Expressing breastmilk is the act of removing milk from your breast, either by hand or using a manual or electric pump. You may want to express milk if:
- your breasts feel uncomfortably full
- you will be spending some time away from your baby and would like someone else to give them your breastmilk, or are returning to work
- your baby is not feeding well (for example if your baby was born with a cleft lip or palate)
- your baby was born early and you need to stimulate your milk supply for when they are ready to suckle from the breast
How to express breast milk
There are a few different ways to express your breastmilk; you can do this by hand. The trick to this technique is to press the milk ducts behind your nipple. If you squeeze just the nipple, you won’t get milk and it will more than likely hurt! Gently and rhythmically press down on your breasts, making a C-shape with your thumb and forefinger and your milk should start to appear.
Many mothers use a pump to express breastmilk. You can choose between a manual or an electric pump; with both single and double electric pumps working well. You could also use a Breastmilk Collector while feeding from the other side to catch any letdown milk and store for a later feed.
Once you have your breast pump set up it is best to be seated whilst expressing. It sometimes helps to have a picture of your baby with you as this can encourage the release of a special hormone that encourages your body to produce breastmilk (clever really isn’t it?!) It’s also important to keep a drink nearby (water for example) so that you can stay hydrated during your expressing session.
If your breastmilk is freshly expressed it can keep for up to 6 hours without refrigeration. Breastmilk can be stored in a fridge at 5 to 10 degrees Celsius for up to 3 days and a fridge 0 to 4 degrees Celsius for up to 8 days. You can store milk in a freezer at -18 degrees Celsius or below for up to 6 months.
When placing your milk in the fridge, place it in the coldest part of the fridge, which is generally right at the back. Try to avoid storing it in the door as this is the warmest part of the fridge and can cause bacteria to grow.
Expressed breastmilk can be fed to your baby straight from the fridge. Alternatively it can be warmed by placing the container in warm water to take the chill off slightly. Take care not to over warm and check the temperature before feeding to baby.

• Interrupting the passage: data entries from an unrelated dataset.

(* ===== verification/Json.v ===== *)
(** * serde's data model

    The values [serde_json] and [rmp_serde] read and write ([serde_json::Value]),
    and what [derive(Serialize, Deserialize)] makes of a type: a [Fmt] is its
    serializer, its deserializer and the values the Rust type has. [FmtOk] is what
    they promise each other. The formats of the program's own types are in
    ConfigFmt and Wire; the bytes of a value are the formats' own affair.

    A struct is a map of named fields or a sequence of them in order (the compact
    form of MessagePack); unknown fields are ignored, a repeated one is refused.
    An enum tagged from the inside has its tag among its fields. *)

From Stdlib Require Import SpecFloat.
From S2P Require Import Prelude.

#[local] Open Scope stouter_scope.

Create HintDb serde.

(** Values nest in lists, so that induction on them is by their fixpoints. *)
#[local] Unset Elimination Schemes.
Inductive Value :=
| VNull
| VBool (b : bool)
| VNum (n : Z)
| VFloat (f : spec_float)
| VStr (s : string)
| VArr (l : list Value)
| VObj (fields : list (string * Value)).
#[local] Set Elimination Schemes.

Definition is_finite (f : spec_float) : bool :=
  match f with S754_zero _ | S754_finite _ _ _ => true | _ => false end.

(** ** Fields *)

(** The field's value, if it is there; [None] when it is there twice. *)
Definition get (k : string) (fields : list (string * Value)) : option (option Value) :=
  match retain (fun kv => str_eqb kv.1 k) fields with
  | [] => Some None
  | [(_, v)] => Some (Some v)
  | _ => None
  end.

(** The entries of a struct's map, or of its sequence. *)
Definition as_fields (names : list string) (v : Value) : option (list (string * Value)) :=
  match v with
  | VObj fields => Some fields
  | VArr l => if length l <=? length names then Some (zip names l) else None
  | _ => None
  end.

(** What a struct writes: its fields in order, without the skipped ones. *)
Definition fields_of (l : list (string * option Value)) : list (string * Value) :=
  omap (fun '(k, o) => option_map (pair k) o) l.

Definition keys_ok (l : list (string * option Value)) : bool := bool_decide (NoDup l.*1).

(** The tag and the rest of an enum tagged with [#[serde(tag = ...)]]. *)
Definition untag (tag : string) (v : Value) : option (string * Value) :=
  match v with
  | VObj fields =>
      match get tag fields with
      | Some (Some (VStr t)) => Some (t, VObj (retain (fun kv => negb (str_eqb kv.1 tag)) fields))
      | _ => None
      end
  | VArr (VStr t :: rest) => Some (t, VArr rest)
  | _ => None
  end.

Definition tagged (tag t : string) (l : list (string * option Value)) : Value :=
  VObj ((tag, VStr t) :: fields_of l).

(** A variant without fields of an enum that is not tagged: its name. *)
Definition variant_name (v : Value) : option string :=
  match v with
  | VStr s | VObj [(s, VNull)] => Some s
  | _ => None
  end.

(** ** Formats *)

Record Fmt (A : Type) := {
  to_value : A -> Value;
  of_value : Value -> option A;
  valid : A -> Prop          (** the values of the Rust type *)
}.
Arguments to_value {A} _ _.
Arguments of_value {A} _ _.
Arguments valid {A} _ _.

(** Numbers and nothing else decide whether a value has a MessagePack form. *)
Fixpoint plain (v : Value) : Prop :=
  match v with
  | VNum n => (0 <= n <= u64_max)%Z
  | VArr l => (fix go l := match l with [] => True | v :: l => plain v /\ go l end) l
  | VObj l => (fix go (l : list (string * Value)) := match l with [] => True | (_, v) :: l => plain v /\ go l end) l
  | VFloat f => is_finite f = true
  | _ => True
  end.

(** What is written is read back; what is read is valid. *)
Class FmtWrite {A} (f : Fmt A) : Prop := {
  of_to : forall a, valid f a -> of_value f (to_value f a) = Some a;
  to_plain : forall a, valid f a -> plain (to_value f a)
}.
Class FmtRead {A} (f : Fmt A) : Prop := of_valid : forall v a, of_value f v = Some a -> valid f a.
Class FmtOk {A} (f : Fmt A) : Prop := { fmt_write :: FmtWrite f; fmt_read :: FmtRead f }.

Definition vbool : Fmt bool :=
  {| to_value := VBool; of_value v := match v with VBool b => Some b | _ => None end; valid _ := True |}.

Definition vstring : Fmt string :=
  {| to_value := VStr; of_value v := match v with VStr s => Some s | _ => None end; valid _ := True |}.

(** An unsigned integer of at most [max]. *)
Definition vuint (max : Z) : Fmt Z :=
  {| to_value := VNum;
     of_value v := match v with VNum n => if (0 <=? n)%Z && (n <=? max)%Z then Some n else None | _ => None end;
     valid n := (0 <= n <= max)%Z |}.

Abbreviation vu16 := (vuint u16_max).
Abbreviation vu32 := (vuint u32_max).
Abbreviation vu64 := (vuint u64_max).

(** [Option]: null or the value. *)
Definition voption {A} (f : Fmt A) : Fmt (option A) :=
  {| to_value o := match o with Some a => to_value f a | None => VNull end;
     of_value v := match v with VNull => Some None | v => option_map Some (of_value f v) end;
     valid o := match o with Some a => valid f a | None => True end |}.

Definition vlist {A} (f : Fmt A) : Fmt (list A) :=
  {| to_value l := VArr (to_value f <$> l);
     of_value v := match v with VArr l => mapM (of_value f) l | _ => None end;
     valid := Forall (valid f) |}.

(** [BTreeMap<String, String>]: written in key order; the last of equal keys is kept. *)
Definition vmap : Fmt (gmap string string) :=
  {| to_value m := VObj ((fun k => (k, VStr (default "" (m !! k)))) <$> btree_keys m);
     of_value v :=
       match v with
       | VObj fields =>
           foldl (fun o '(k, v) => let* m := o in let* s := of_value vstring v in Some (<[k := s]> m))
             (Some ∅) fields
       | _ => None
       end;
     valid _ := True |}.

(** A required field, and one with [#[serde(default)]]. *)
Definition field {A} (f : Fmt A) (k : string) (fields : list (string * Value)) : option A :=
  match get k fields with Some (Some v) => of_value f v | _ => None end.

Definition field_or {A} (f : Fmt A) (d : A) (k : string) (fields : list (string * Value)) : option A :=
  match get k fields with Some (Some v) => of_value f v | Some None => Some d | None => None end.

(** A field that is written, or skipped if it satisfies [skip_serializing_if]. *)
Definition req {A} (f : Fmt A) (k : string) (a : A) : string * option Value := (k, Some (to_value f a)).
Definition skip_if {A} (skip : A -> bool) (f : Fmt A) (k : string) (a : A) : string * option Value :=
  (k, if skip a then None else Some (to_value f a)).

Definition vstruct {A} (names : list string) (fields : A -> list (string * option Value))
    (read : list (string * Value) -> option A) (ok : A -> Prop) : Fmt A :=
  {| to_value a := VObj (fields_of (fields a));
     of_value v := let* fs := as_fields names v in read fs;
     valid := ok |}.

Definition is_nil {A} (l : list A) : bool := match l with [] => true | _ => false end.
Definition is_none {A} (o : option A) : bool := match o with None => true | _ => false end.
Definition map_is_empty (m : gmap string string) : bool := bool_decide (m = ∅).

(** ** Objects built and taken apart ([json!], [v[k]])

    A [serde_json::Map] is a [BTreeMap]: its keys are in order. *)

Fixpoint ordered_insert {V} (k : string) (v : V) (fs : list (string * V)) : list (string * V) :=
  match fs with
  | [] => [(k, v)]
  | (k', v') :: fs' =>
      match String.compare k k' with
      | Lt => (k, v) :: fs
      | _ => (k', v') :: ordered_insert k v fs'
      end
  end.

Definition has_key {V} (k : string) (fs : list (string * V)) : bool := any (fun kv => str_eqb kv.1 k) fs.

(** [Map::insert]: the key's value replaced, or a new entry in its place. *)
Definition obj_insert {V} (k : string) (v : V) (fs : list (string * V)) : list (string * V) :=
  if has_key k fs then (fun kv => if str_eqb kv.1 k then (k, v) else kv) <$> fs else ordered_insert k v fs.

(** [json!({...})], and the assignment [v[k] = x]. *)
Definition json_obj (l : list (string * Value)) : Value :=
  VObj (foldl (fun fs '(k, v) => obj_insert k v fs) [] l).
Definition json_set (k : string) (x : Value) (v : Value) : Value :=
  match v with VObj fs => VObj (obj_insert k x fs) | v => v end.

(** [v[k]]: null when there is no such field. *)
Definition json_index (v : Value) (k : string) : Value :=
  match v with
  | VObj fs => match last (retain (fun kv => str_eqb kv.1 k) fs) with Some (_, v) => v | None => VNull end
  | _ => VNull
  end.

(** What a parsed text is as a [serde_json::Value]: its objects are maps, in which
    the last of equal keys is kept. *)
Definition as_map {V} (fs : list (string * V)) : list (string * V) :=
  foldl (fun fs kv => obj_insert kv.1 kv.2 fs) [] fs.

Fixpoint as_value (v : Value) : Value :=
  match v with
  | VArr l => VArr (map as_value l)
  | VObj fs => VObj (as_map (map (fun kv => (kv.1, as_value kv.2)) fs))
  | v => v
  end.

(** ** Looking fields up *)

Lemma plain_arr l : plain (VArr l) <-> Forall plain l.
Proof. simpl. induction l as [|v l IH]; [by split|]. rewrite Forall_cons, <- IH. done. Qed.

Lemma plain_obj l : plain (VObj l) <-> Forall (fun kv => plain kv.2) l.
Proof. simpl. induction l as [|[k v] l IH]; [by split|]. rewrite Forall_cons, <- IH. done. Qed.

Lemma fields_of_keys l k v : (k, v) ∈ fields_of l -> (k, Some v) ∈ l.
Proof.
  unfold fields_of. rewrite list_elem_of_omap. intros ([k' [v'|]] & Hin & Hv); simpl in Hv; by simplify_eq.
Qed.

Lemma get_fields_of_none k l : k ∉ l.*1 -> get k (fields_of l) = Some None.
Proof.
  intros Hk. unfold get. rewrite retain_none; [done|]. apply Forall_forall. intros [k' v] Hin.
  apply str_eqb_false. simpl. intros ->. apply Hk. apply list_elem_of_fmap. exists (k, Some v).
  split; [done|by apply fields_of_keys].
Qed.

(** A field that was written is found, and one that was skipped is not. *)
Lemma get_fields_of k o l : keys_ok l = true -> (k, o) ∈ l -> get k (fields_of l) = Some o.
Proof.
  unfold keys_ok. rewrite bool_decide_eq_true. induction l as [|[k' o'] l IH].
  { by intros _ ?%not_elem_of_nil. }
  simpl. intros [Hk' Hl]%NoDup_cons [Heq|Hin]%elem_of_cons.
  - injection Heq as <- <-. pose proof (get_fields_of_none k l Hk') as Hg. unfold get, fields_of in *.
    destruct o as [v|]; [|exact Hg]. simpl. rewrite str_eqb_refl.
    by destruct (retain _ _) as [|[? ?] [|? ?]].
  - specialize (IH Hl Hin). unfold get, fields_of in *. destruct o' as [v|]; [|exact IH]. simpl.
    assert (str_eqb k' k = false) as ->; [|exact IH]. apply str_eqb_false. intros ->. apply Hk'.
    apply list_elem_of_fmap. by exists (k, o).
Qed.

Some mothers express a little colostrum (first milk, rich in carbohydrates, protein and antibodies) to freeze during the last trimester of pregnancy, in case either they or their baby face feeding difficulties at birth.
If you are expressing shortly after birth colostrum can be stored at temperatures of up to 32ºC for 12 hours for a full term baby. You will express very small quantities, say a teaspoon or so each time, for the first couple of days. On about day 3 – 5 after your baby is born, your breasts will start to produce ‘mature milk’. The volume of milk you produce will increase.
If your baby is unable to come to your breast it is important to begin expressing as soon as you are able, and to express as often as your baby would feed; about 8-12 times in 24 hours in the early days.
Expression of breastmilk is a learned skill, so don’t be disheartened if you do not seem to be expressing much milk at first.
Pumps work by generating and releasing suction to remove milk from the breast. You may find it helps if you prepare a little beforehand.
Stress and cool body temperature can make pumping less productive, so you could try using a warm compress, breast massage and relaxation techniques. It also helps to have a photograph of your baby to look at, or a piece of their recently worn clothing to remind you of their smell. You may find that after an early morning feed is a good time to express, as often your supply is plentiful at this time. You can, of course, express whenever and how often you need to. You can also express from one breast while your baby is feeding from the other side.